I had my first set of Scope 9ft rods back in 2014 and they have since become the rods I use the most in my angling. I was sold on the idea of small compact gear as soon as Alan Blair showed me the Scope range. Carp anglers have a habit of getting stuck in their ways, especially when it comes to rods. Everyone uses either a 12ft or 13ft size, but if you ask yourself why, can you give an answer that suits the kind of fishing you do?

A lot of the venues I fish in the north of England are no bigger than 10acres, and whenever I fish overseas I generally fish from boats. Most of the casting I do therefore is under 100yards, so there is no sense in carrying 13ft rods with me if I can get away with using a much more compact design. Don’t get me wrong, I love 13ft rods but they take up a lot of room in the car and on the barrow.

One question I get asked a lot about 9ft Scope rods is, are they good at casting? I had the same thoughts when I first saw them as I wasn’t sure if a three-piece rod could handle loading up. Of course you’ve not got the ‘oomph’ with a three-piece rod as you have with a traditional two-piece, but so long as I don’t load up on the weight of the lead I can still really lean into my Scopes. I’ll happily risk a 3oz with them and I bet I’m not far short of the 100 yard mark with 12lb mono and a short leader. I have lobbed out 4oz leads much shorter than this, but I daren’t go heavier than 3oz for the longer chucks as they aren’t designed for it.

I’ve used various different reel types on my 9fts, including old Shimano baitrunners and Fox 5000s, but these days I’ve settled on the BP10s. They may be a budget reel but they are lightweight and really do balance well on these rods. They also have a good spool capacity which suits the range I usually fish at.

As for Scopes handling big fish, well I think I’ve given them lots of good tests since I first used them. I caught my personal best UK carp on a 9ft Scope in the shape of the Four-by-Four at 56lb 12oz from Church Lake. I also caught the much sought-after Kitch from Northey Park on one, as well as many other good UK carp. The ultimate test was when I took them to Rainbow Lake in France where they performed brilliantly, fitting perfectly in the boat with no overhanging tip which is great when placing your rigs out. I’ve caught some colossal overseas carp on Scopes too, including a massive 83lb common from Echo Pool and a 50-pounder from the mighty Foret d’Orient in Central France.

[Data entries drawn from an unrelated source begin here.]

Lemma namespace_of_file p modules main defs stem tasks :
  length (collect_marreta_files p) = length modules ->
  map md_id defs = map (fun file => module_id (fst file)) (project_files p) ->
  Forall2 exports_of defs (marked modules main) ->
  namespace_ok defs stem tasks -> file_namespace p modules stem tasks.
Proof.
  intros Hlen Hids Hdefs [Hne Htasks Hfree Hid (m & Hm & He & Hstem & Hnames)].
  constructor; try done.
  { intros Hin%list_elem_of_In. apply not_true_iff_false in Hfree. destruct Hfree.
    apply existsb_exists. exists stem. by rewrite String.eqb_refl. }
  apply list_elem_of_lookup in Hm as [i Hi].
  destruct (Forall2_lookup_l _ _ _ _ _ Hdefs Hi) as ([entry program] & Hmarked & Hentry & Hexp).
  cbn in Hentry, Hexp. rewrite He in Hentry. subst entry. unfold marked in Hmarked.
  apply lookup_app_Some in Hmarked as [Hmarked | [_ Hmain]];
    [| by apply list_lookup_singleton_Some in Hmain as [_ [=]]].
  apply list_lookup_fmap_Some in Hmarked as (program' & [= <-] & Hprog).
  destruct (lookup_lt_is_Some_2 (collect_marreta_files p) i) as [[path text] Hfile].
  { rewrite Hlen. by eapply lookup_lt_Some. }
  exists i, path, text, program. split_and!; [done.. | | intros name ?%Hnames; by apply Hexp].
  rewrite <- Hstem. f_equal.
  assert (Hi' : map md_id defs !! i = Some (md_id m)) by (by rewrite list_lookup_fmap, Hi).
  rewrite Hids, list_lookup_fmap in Hi'. unfold project_files in Hi'.
  rewrite lookup_app_l, Hfile in Hi' by (by eapply lookup_lt_Some). by injection Hi'.
Qed.

(** What a project that loads satisfies.  [modules] are the parsed files, in
    the order of their paths, and [main] is the entry point. *)
Record project_ok (p : Project) (flags : FeatureFlags) (lp : LoadedProject)
    (modules : list (list Statement)) (main : list Statement)
    (all_schemas : gmap string SchemaDefinition) : Prop := {
  po_read : Forall2 reads_to (project_files p) (modules ++ [main]);
  po_entrypoint : entrypoint_ok main;
  po_routes : routes (registry lp) = all_of module_route (project_files p) (modules ++ [main]);
  po_consumers : consumers (registry lp) = all_of module_consumer (project_files p) (modules ++ [main]);
  po_schemas : forall name,
    all_schemas !! name = last (omap (file_schema name) (marked modules main));
  po_public : forall name,
    schemas (registry lp) !! name = last (omap (file_public_schema name) (marked modules main));
  po_providers : forall name provider, auth_providers (registry lp) !! name = Some provider <->
    (exists program, program ∈ modules ++ [main] /\ declares_provider program provider)
    /\ provider_name provider = name;
  po_conflicts : conflicts_within_module (routes (registry lp));
  po_route_runtime : forall r, r ∈ routes (registry lp) -> exists id m,
    rd_module_id r = Some id /\ pr_modules (runtime lp) !! id = Some m /\ mr_id m = id;
  po_names : forall name, is_Some (all_schemas !! name) -> pascal_case name;
  po_acyclic : forall x, ~ tc (schema_contains all_schemas) x x;
  po_persistent : forall name s, all_schemas !! name = Some s -> is_Some (db_table s) ->
    persistent_ok all_schemas name s;
  po_takes : forall r b, r ∈ routes (registry lp) -> b ∈ rd_take r -> take_ok all_schemas b;
  po_auth : auth_contract (routes (registry lp)) (auth_providers (registry lp));
  po_namespaces : forall stem tasks,
    pr_task_namespaces (runtime lp) !! stem = Some tasks -> file_namespace p modules stem tasks;
  po_stored : forall name s, persistent_schemas (registry lp) !! name = Some s
    <-> all_schemas !! name = Some s /\ is_Some (db_table s);
  po_indexes : pr_persistent_schemas (runtime lp) = persistent_schemas (registry lp)
    /\ pr_feature_flags (runtime lp) = flags;
}.
(* ===== verification/Server.v ===== *)
(** The HTTP server (src/src/server.rs): authentication of a request, the
    execution of a route, error responses, structured logs, and the consumers of
    queues and topics.

    A handler is a [Srv A]: from the cache of key sets, a tree of requests whose
    leaves are a value, a response that ends the handler early ([Fails]) or a
    panic, with the cache that is left. *)
From stdpp Require Import base list strings gmap.
From Stdlib Require Import ZArith Lia.
From S2P Require Import Prelude RustStr F64 Errors Token Ast IndexMap Foreign QueryTypes Value Schemas Validator Environment Crates DocBson Auth RouteLoader TraceContext FeatureFlags ProjectRuntime Interaction Interp Calls Evaluator Loader.

(** * What the server uses from other crates *)

(** [jsonwebtoken::Algorithm]. *)
Inductive Algorithm : Type :=
| HS256 | HS384 | HS512 | ES256 | ES384 | RS256 | RS384 | RS512 | PS256 | PS384 | PS512 | EdDSA.
#[export] Instance Algorithm_eq_dec : EqDecision Algorithm.
Proof. solve_decision. Defined.

(** [jsonwebtoken::Validation], the fields that are set here. *)
Record Validation : Type := mkValidation {
  v_algorithm : Algorithm;
  v_audience : option string;
  v_issuer : option string;
  v_validate_nbf : bool;
  v_leeway : Z;
  v_required_spec_claims : list string;
}.

(** [Validation::new]. *)
Definition Validation_new (algorithm : Algorithm) : Validation :=
  mkValidation algorithm None None false 60 ["exp"].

I honestly can’t fault these rods in any way shape or form when it comes to performance. Cosmetically they look good too, and I think they are very well priced for what they are. The only thing I would improve on them is to add a backstop to aid fishing locked-up, but the guys at Nash know about this and we can expect one in the future. To summarize, if you’re wondering about converting to Scopes this season, then take my word for it, you really have nothing to be worried about. Unless you’re going to be casting to the horizon, a drop down from traditional sized rods to a set of Scopes will not affect your fishing one bit. It will, however, make your fishing a lot easier.